He looked amused. “About a suitcase of dirty clothes you can't even produce?”

I crossed my arms. “It might make me look crazy, but it won't make you look good. And I might mention how you tend to look the other way every third Saturday night in the backroom poker games at the Bar-None.”

“What—that's not—how do you—” he sputtered.

It was my turn to lift my eyebrows.

“You wouldn't do that to Sally,” he said, finally.

Of course I wouldn't. For one thing, she gets 10 percent of the illegal gambling take, which she's putting away for Harry, Larry, and Barry's eventual college educations. The money's sacred to her. Even on weeks when she has to serve boxed mac-n-cheese as dinner three nights in a row, she doesn't touch that money. No way I'd betray Sally on that score.

Plus she'd probably pummel me.

But Chief Worthy didn't know that. So I just grinned at Chief Worthy. Hey—I've never played in the poker games. But I've heard Kenny Rogers croon, “You gotta know when to hold 'em” enough on the Bar-None jukebox to, well, know when to hold 'em.

Amusement changed swiftly to anger on Chief Worthy's face. “Fine. Here's everything I know. Ginny Proffitt killed herself with a .22-caliber pistol, one bullet through the left temple. We found the pistol just a few feet away from her body, in the corn rows. The pistol could have flown from her hand and landed there as she fell. The pistol had only her prints on it and was registered to her name.”

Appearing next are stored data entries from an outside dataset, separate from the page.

Definition expire (now : Z) (i : Inner) : list Job * Inner :=
  let expired := concat ((fun q => filter (fun j => late now j = true) q.2) <$> map_to_list (queued i)) ++
                 (snd <$> map_to_list (filter (fun p => late now p.2 = true) (in_flight i))) in
  (expired, set_in_flight (filter (fun p => late now p.2 = false) (in_flight i))
              (set_queued (omap (kept now) (queued i)) i)).

Definition pending (agent : Z) (i : Inner) : nat :=
  (length (queued i !! agent ?? []) +
   length (filter (fun j => agent_id j = agent) (snd <$> map_to_list (in_flight i))))%nat.

(** ** Executions *)

Inductive Op :=
| Enqueue (agent : Z) (t : Target) (tmo : Duration) (disc : bool) (dl : Z)
| Look (agent now_ms taken : Z)
| Wake (agent now_ms taken : Z)
| Complete (agent id : Z)
| Expire (now : Z).

Inductive Out :=
| Deposited (channel : option Z)
| Handed (commands : list AgentCommand)
| Closed (job : option Job)
| Late (jobs : list Job).

(** [Look] is the first turn of a [take]; [Wake] the next ones, once notified. *)
Definition step (op : Op) (i : Inner) : Out * Inner :=
  match op with
  | Enqueue agent t tmo disc dl => let '(r, i) := enqueue agent t tmo disc dl i in (Deposited r, i)
  | Look agent now_ms taken => let '(cs, i) := take_now agent now_ms taken i in (Handed cs, i)
  | Wake agent now_ms taken =>
      if notified agent i then
        let '(cs, i) := take_now agent now_ms taken (consume agent i) in (Handed cs, i)
      else (Handed [], i)
  | Complete agent id => let '(j, i) := complete agent id i in (Closed j, i)
  | Expire now => let '(js, i) := expire now i in (Late js, i)
  end.

Fixpoint run (ops : list Op) (i : Inner) : list Out * Inner :=
  match ops with
  | [] => ([], i)
  | op :: ops => let '(o, i) := step op i in let '(os, i) := run ops i in (o :: os, i)
  end.

(** A turn of the loop of [take]: what the others do while it waits, and when it wakes. *)
Record Turn := { meanwhile : list Op; woken_ms : Z; woken_at : Z }.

“But, she could have had it with her, argued with someone, and that someone could have taken it away from her, shot her—”

“You're thinking Dru Purcell?”

I was. But I didn't say anything.

“All Pastor Purcell is guilty of is having a different belief system than yours.”

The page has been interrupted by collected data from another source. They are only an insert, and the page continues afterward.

(** The lines before, between and after, of both versions. *)
Lemma diff_parts before after :
  let prefix := common before after in
  let suffix := common (reverse (drop prefix before)) (reverse (drop prefix after)) in
  exists p q,
    take prefix before = p /\ drop (length before - suffix) before = q /\
    before = p ++ drop prefix (take (length before - suffix) before) ++ q /\
    after = p ++ drop prefix (take (length after - suffix) after) ++ q.
Proof.
  intros prefix suffix. pose proof (common_le before after) as [Hp1 Hp2]. fold prefix in Hp1, Hp2.
  pose proof (common_le (reverse (drop prefix before)) (reverse (drop prefix after))) as [Hs1 Hs2].
  fold suffix in Hs1, Hs2. rewrite length_reverse, length_drop in Hs1, Hs2.
  pose proof (take_common (reverse (drop prefix before)) (reverse (drop prefix after))) as Hs.
  fold suffix in Hs. rewrite !take_reverse, !length_drop in Hs. apply (inj reverse) in Hs.
  rewrite !drop_drop in Hs.
  replace (prefix + (length before - prefix - suffix))%nat with (length before - suffix)%nat in Hs by lia.
  replace (prefix + (length after - prefix - suffix))%nat with (length after - suffix)%nat in Hs by lia.
  assert (forall l : list string, (prefix <= length l - suffix)%nat ->
    l = take prefix l ++ drop prefix (take (length l - suffix) l) ++ drop (length l - suffix) l) as Hcut.
  { intros l Hl. rewrite app_assoc.
    replace (take prefix l) with (take prefix (take (length l - suffix) l)).
    - by rewrite take_drop, take_drop.
    - rewrite take_take. by replace (prefix `min` (length l - suffix))%nat with prefix by lia. }
  exists (take prefix before), (drop (length before - suffix) before).
  split_and!; [done..|apply Hcut; lia|]. rewrite Hs. unfold prefix at 1. rewrite take_common. fold prefix.
  apply Hcut. lia.
Qed.

(** The search never reads out of range. *)
Lemma diff_ends before after : is_Some (diff before after).
Proof.
  unfold diff. cbv zeta. match goal with |- context [myers ?a ?b] => destruct (myers_spec a b) as (r & -> & _) end.
  cbn [mbind option_bind]. eauto.
Qed.

(** C33. The difference shown is a shortest one: the search ends without an access out of
    range, and the script it gives reads the old lines and writes the new ones, in order;
    no other script has fewer edits, unless all of them have more than a thousand. *)
Theorem diff_is_a_shortest_script before after :
  exists es, diff before after = Some es /\ olds es = before /\ news es = after /\
    forall fs, olds fs = before -> news fs = after -> cost fs <= MAX_EDIT_DISTANCE -> cost es <= cost fs.
Proof.
  unfold diff. pose proof (diff_parts before after) as (p & q & Hp & Hq & Hb & Ha). cbv zeta in *.
  set (prefix := common before after) in *. set (suffix := common (reverse (drop prefix before)) (reverse (drop prefix after))) in *.
  set (mb := drop prefix (take (length before - suffix) before)) in *.
  set (ma := drop prefix (take (length after - suffix) after)) in *.
  destruct (myers_spec mb ma) as (r & -> & Hr). cbn [mbind option_bind]. rewrite Hp, Hq.
  set (middle := match r with Some middle => middle | None => _ end).
  assert (leads middle mb ma /\ forall fs, leads fs mb ma -> cost fs <= MAX_EDIT_DISTANCE -> cost middle <= cost fs)
    as [Hm Hmin].
  { destruct r as [es|]; [destruct Hr; auto|]. split; [apply leads_replace|].
    intros fs Hfs Hle. specialize (Hr fs Hfs). lia. }
  eexists. split; [done|].
  pose proof (leads_app _ _ _ _ _ _ (leads_equal p) (leads_app _ _ _ _ _ _ Hm (leads_equal q))) as [Ho Hn].
  rewrite <-Hb in Ho. rewrite <-Ha in Hn. split; [exact Ho|]. split; [exact Hn|].
  intros fs Hfo Hfn Hle. rewrite !cost_app, !cost_equal. rewrite Hb in Hfo. rewrite Ha in Hfn.
  destruct (leads_drop_both fs p (mb ++ q) (ma ++ q)) as (gs & Hgs & Hc); [by split|].
  destruct (leads_drop_tail gs mb ma q Hgs) as (hs & Hhs & Hc'). specialize (Hmin hs Hhs). lia.
Qed.

(** ** Facts: what is shown *)

(** What stands for a script read so far up to [before]: its lines one by one, or a skip for
    a run of equal lines with [context] equal lines next to it on the sides that do not end
    the script. *)
Inductive shown (context : nat) : list (Edit * string) -> list DiffLine -> list (Edit * string) -> Prop :=
  | shown_end before : shown context before [] []
  | shown_line before e ls es :
      shown context (before ++ [e]) ls es -> shown context before (line e :: ls) (e :: es)
  | shown_skip before hidden ls es :
      (2 <= length hidden)%nat -> Forall (fun e => is_equal e = true) hidden ->
      (before = [] \/ exists b h, before = b ++ h /\ length h = context /\ Forall (fun e => is_equal e = true) h) ->
      (es = [] \/ exists t a, es = t ++ a /\ length t = context /\ Forall (fun e => is_equal e = true) t) ->
      shown context (before ++ hidden) ls es ->
      shown context before (skip_ (length hidden) :: ls) (hidden ++ es).

Lemma shown_lines context before run ls es :
  shown context (before ++ run) ls es -> shown context before ((line <$> run) ++ ls) (run ++ es).
Proof.
  revert before. induction run as [|e run IH]; intros before H; [by rewrite app_nil_r in H|].
  simpl. constructor. apply IH. by rewrite <-app_assoc.
Qed.

Lemma span_equal_spec es run rest :
  span_equal es = (run, rest) ->
  es = run ++ rest /\ Forall (fun e => is_equal e = true) run /\ (length rest <= length es)%nat.
Proof.
  revert run rest. induction es as [|e es IH]; intros run rest; simpl; [by intros [= <- <-]|].
  destruct (is_equal e) eqn:E; [|by intros [= <- <-]].
  destruct (span_equal es) as [r s]. intros [= <- <-]. destruct (IH r s eq_refl) as (-> & Hr & Hl).
  split_and!; [done|by constructor|]. simpl. lia.
Qed.

Lemma render_run_shown context before run rest ls :
  Forall (fun e => is_equal e = true) run ->
  shown context (before ++ run) ls rest ->
  shown context before (render_run context run (bool_decide (before = [])) (bool_decide (rest = [])) ++ ls)
    (run ++ rest).
Proof.
  intros Hrun Hrest. unfold render_run.
  set (head := if bool_decide (before = []) then 0%nat else context).
  set (tail := if bool_decide (rest = []) then 0%nat else context).
  destruct (Nat.ltb_spec (length run - (head + tail)) 2) as [|Hlen]; [by apply shown_lines|].
  set (hidden := take (length run - (head + tail)) (drop head run)).
  assert (run = take head run ++ hidden ++ drop (length run - tail) run) as Hcut.
  { rewrite <-(take_drop head run) at 1. f_equal. unfold hidden.
    rewrite <-(take_drop (length run - (head + tail)) (drop head run)) at 1. f_equal.
    rewrite drop_drop. f_equal. lia. }
  assert (length hidden = length run - (head + tail))%nat as Hh
    by (unfold hidden; rewrite length_take, length_drop; lia).
  rewrite <-Hh, <-!app_assoc. rewrite Hcut in Hrun, Hrest.
  assert (run ++ rest = take head run ++ hidden ++ drop (length run - tail) run ++ rest) as ->
    by (rewrite Hcut at 1; by rewrite <-!app_assoc).
  rewrite !Forall_app in Hrun. destruct Hrun as (Hr1 & Hr2 & Hr3).
  apply shown_lines. simpl. constructor; [lia|done|..].
  - destruct (bool_decide_reflect (before = [])) as [->|]; [left; by subst head|right].
    exists before, (take head run). split_and!; [done| |done]. rewrite length_take. unfold head. lia.
  - destruct (bool_decide_reflect (rest = [])) as [->|]; [left|right].
    + subst tail. rewrite Nat.sub_0_r, drop_all. done.
    + exists (drop (length run - tail) run), rest. split_and!; [done| |done]. rewrite length_drop. unfold tail. lia.
  - apply shown_lines. by rewrite <-!app_assoc.
Qed.

Lemma render_from_shown context fuel before es :
  (length es <= fuel)%nat ->
  shown context before (render_from fuel context (bool_decide (before = [])) es) es.
Proof.
  revert before es. induction fuel as [|fuel IH]; intros before es Hf.
  { destruct es; [constructor|simpl in Hf; lia]. }
  destruct es as [|e es]; [constructor|]. cbn [render_from]. simpl in Hf.
  assert (forall l : list (Edit * string), l <> [] -> bool_decide (before ++ l = []) = false) as Hnil.
  { intros l Hl. apply bool_decide_eq_false_2. by intros [_ ?]%app_nil. }
  destruct (is_equal e) eqn:E.
  - destruct (span_equal (e :: es)) as [run rest] eqn:Es. destruct (span_equal_spec _ _ _ Es) as (Heq & Hrun & _).
    rewrite Heq. apply render_run_shown; [done|]. simpl in Es. rewrite E in Es.
    destruct (span_equal es) as [r s] eqn:Es'. injection Es as <- <-.
    rewrite <-(Hnil (e :: r)) by done. apply IH. destruct (span_equal_spec _ _ _ Es') as (_ & _ & Hl). lia.
  - constructor. rewrite <-(Hnil [e]) by done. apply IH. lia.
Qed.

(** What is shown hides nothing that changed: the lines shown are the script line by
    line, except that a skip stands for the two or more equal lines it counts, and between
    what it hides and a change there are always [context] equal lines shown. *)
Theorem render_hides_only_unchanged_lines edits context : shown context [] (render edits context) edits.
Proof. exact (render_from_shown context (length edits) [] edits (le_n _)). Qed.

“And lying about meeting Ginny at Serpent Mound yesterday—”

Chief Worthy held up a hand to stop me. “There was a note in her pocket, Josie. It was very simple but clear. It just said, ‘I only have a little time left. I'd rather go fast than slow.' And her signature. We also searched her rental car that was parked at the back of the field the Crowleys cleared for parking for the corn maze. There was no evidence that she was forced to drive to the corn maze. Everything points to a simple scenario: she drove herself to the corn maze of her own free will, went to the back corner of the corn maze, and killed herself. Simple as that.”

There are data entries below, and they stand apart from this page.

(** The loop; [None] when the rounds run out. *)
Fixpoint scan (fuel : nat) (rest : string) (s : Scan) : option Scan :=
  match fuel with
  | O => None
  | S fuel =>
      if bool_decide (rest = "") then Some s
      else
        let '(before, open) := span (fun a => negb (bool_decide (a = "<"%char))) rest in
        match open with
        | EmptyString => Some (push_text (decode_entities before) s)
        | String _ _ =>
            let s := if bool_decide (before = "") then s else push_text (decode_entities before) s in
            let '(rest, s) := at_open open s in scan fuel rest s
        end
  end.

Definition parse (html : string) : option Page :=
  s ← scan (S (String.length html)) html
        {| sc_page := Page_default; sc_text := TextBuilder_default; sc_depth := 0 |};
  let p := sc_page s in
  Some {| title := title p; p_lines := finish (sc_text s); links := links p; base_href := base_href p |}.

(** ** Examples of the source *)

Definition page_of (html : string) : Page := parse html ?? Page_default.

Example visible_text_ex :
  let p := page_of ("<!doctype html><html><head><title> Mon   site </title>" +:+
    "<style>p { color: red }</style><script>var x = '<p>piège</p>';</script></head>" +:+
    "<body><h1>Bienvenue</h1><p>Premier   paragraphe," +:+ String newline " sur deux lignes.</p>" +:+
    "<ul><li>un</li><li>deux <b>gras</b></li></ul>" +:+
    "<noscript>Activez JavaScript</noscript><svg><text>logo</text></svg>" +:+
    "<!-- commentaire <p>caché</p> --><div>fin&nbsp;&amp;&#233;&#x41;</div></body></html>")%string in
  (title p, p_lines p) = (Some "Mon site", ["Bienvenue"; "Premier paragraphe, sur deux lignes."; "un"; "deux gras"; "fin &éA"]).
Proof. vm_compute. reflexivity. Qed.

Example links_ex :
  let q := quote in
  let p := page_of ("<base href=" +:+ q +:+ "/docs/" +:+ q +:+ "><a href=" +:+ q +:+ "a.html" +:+ q +:+
    ">A</a> <A HREF='/b?x=1&amp;y=2'>B</A> <a name=" +:+ q +:+ "ancre" +:+ q +:+
    ">sans lien</a><area href=c.html><a href = " +:+ q +:+ " d.html " +:+ q +:+ ">D</a>")%string in
  (base_href p, links p) = (Some "/docs/", ["a.html"; "/b?x=1&y=2"; "c.html"; "d.html"]).
Proof. vm_compute. reflexivity. Qed.

Example malformed_ex :
  (p_lines (page_of "a < b et 3<4 <p>suite <div unterminated"), p_lines (page_of "<script>jamais fermé <p>texte"),
   p_lines (page_of "<p>x</scripts><p>y"), p_lines (page_of "<SCRIPT>a</ScRiPt><p>vu</p>"))
  = (["a < b et 3<4"; "suite"], [], ["x"; "y"], ["vu"]).
Proof. vm_compute. reflexivity. Qed.

Example preformatted_ex :
  let nl := String newline "" in
  p_lines (page_of ("<pre>ligne 1" +:+ nl +:+ "ligne   2" +:+ nl +:+ nl +:+ "ligne 3</pre><p>a" +:+ nl +:+ "b</p>")%string)
  = ["ligne 1"; "ligne 2"; "ligne 3"; "a b"].
Proof. vm_compute. reflexivity. Qed.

I thought of the other note she'd left for me in the suitcase. Even without that note, this case was anything but simple. Why would Ginny kill herself in the corn maze instead of, say, in her motel room? Or in the woods? Or, for that matter, since the place held spiritual significance, at Serpent Mound? Did mazes represent something that would make it a symbolic place, particularly for a psychic, for suicide? Maybe the location was for irony—Ginny had spent her life trying to
help others unravel the convoluted twists and turns life often throws us, and then finally killed herself at the end of a maze.

I shook my head at that. I just couldn't believe Ginny had committed suicide. Should I pull out the note she'd left me, show it to Chief Worthy, I wondered? Well, yes. But since it wasn't signed he could say the note was a prank, maybe put in Ginny's suitcase by one of the “crazy” psychics. Or he could say she'd changed her mind after leaving the suitcase and the bizarre note with me, and killed herself after all. No, if I left him with that hanky, he'd just file it away somewhere. He wouldn't take it seriously as a clue of what I still believed was Ginny's murder. Ginny wouldn't have killed herself, not the full-of-life, headstrong Ginny I'd met . . .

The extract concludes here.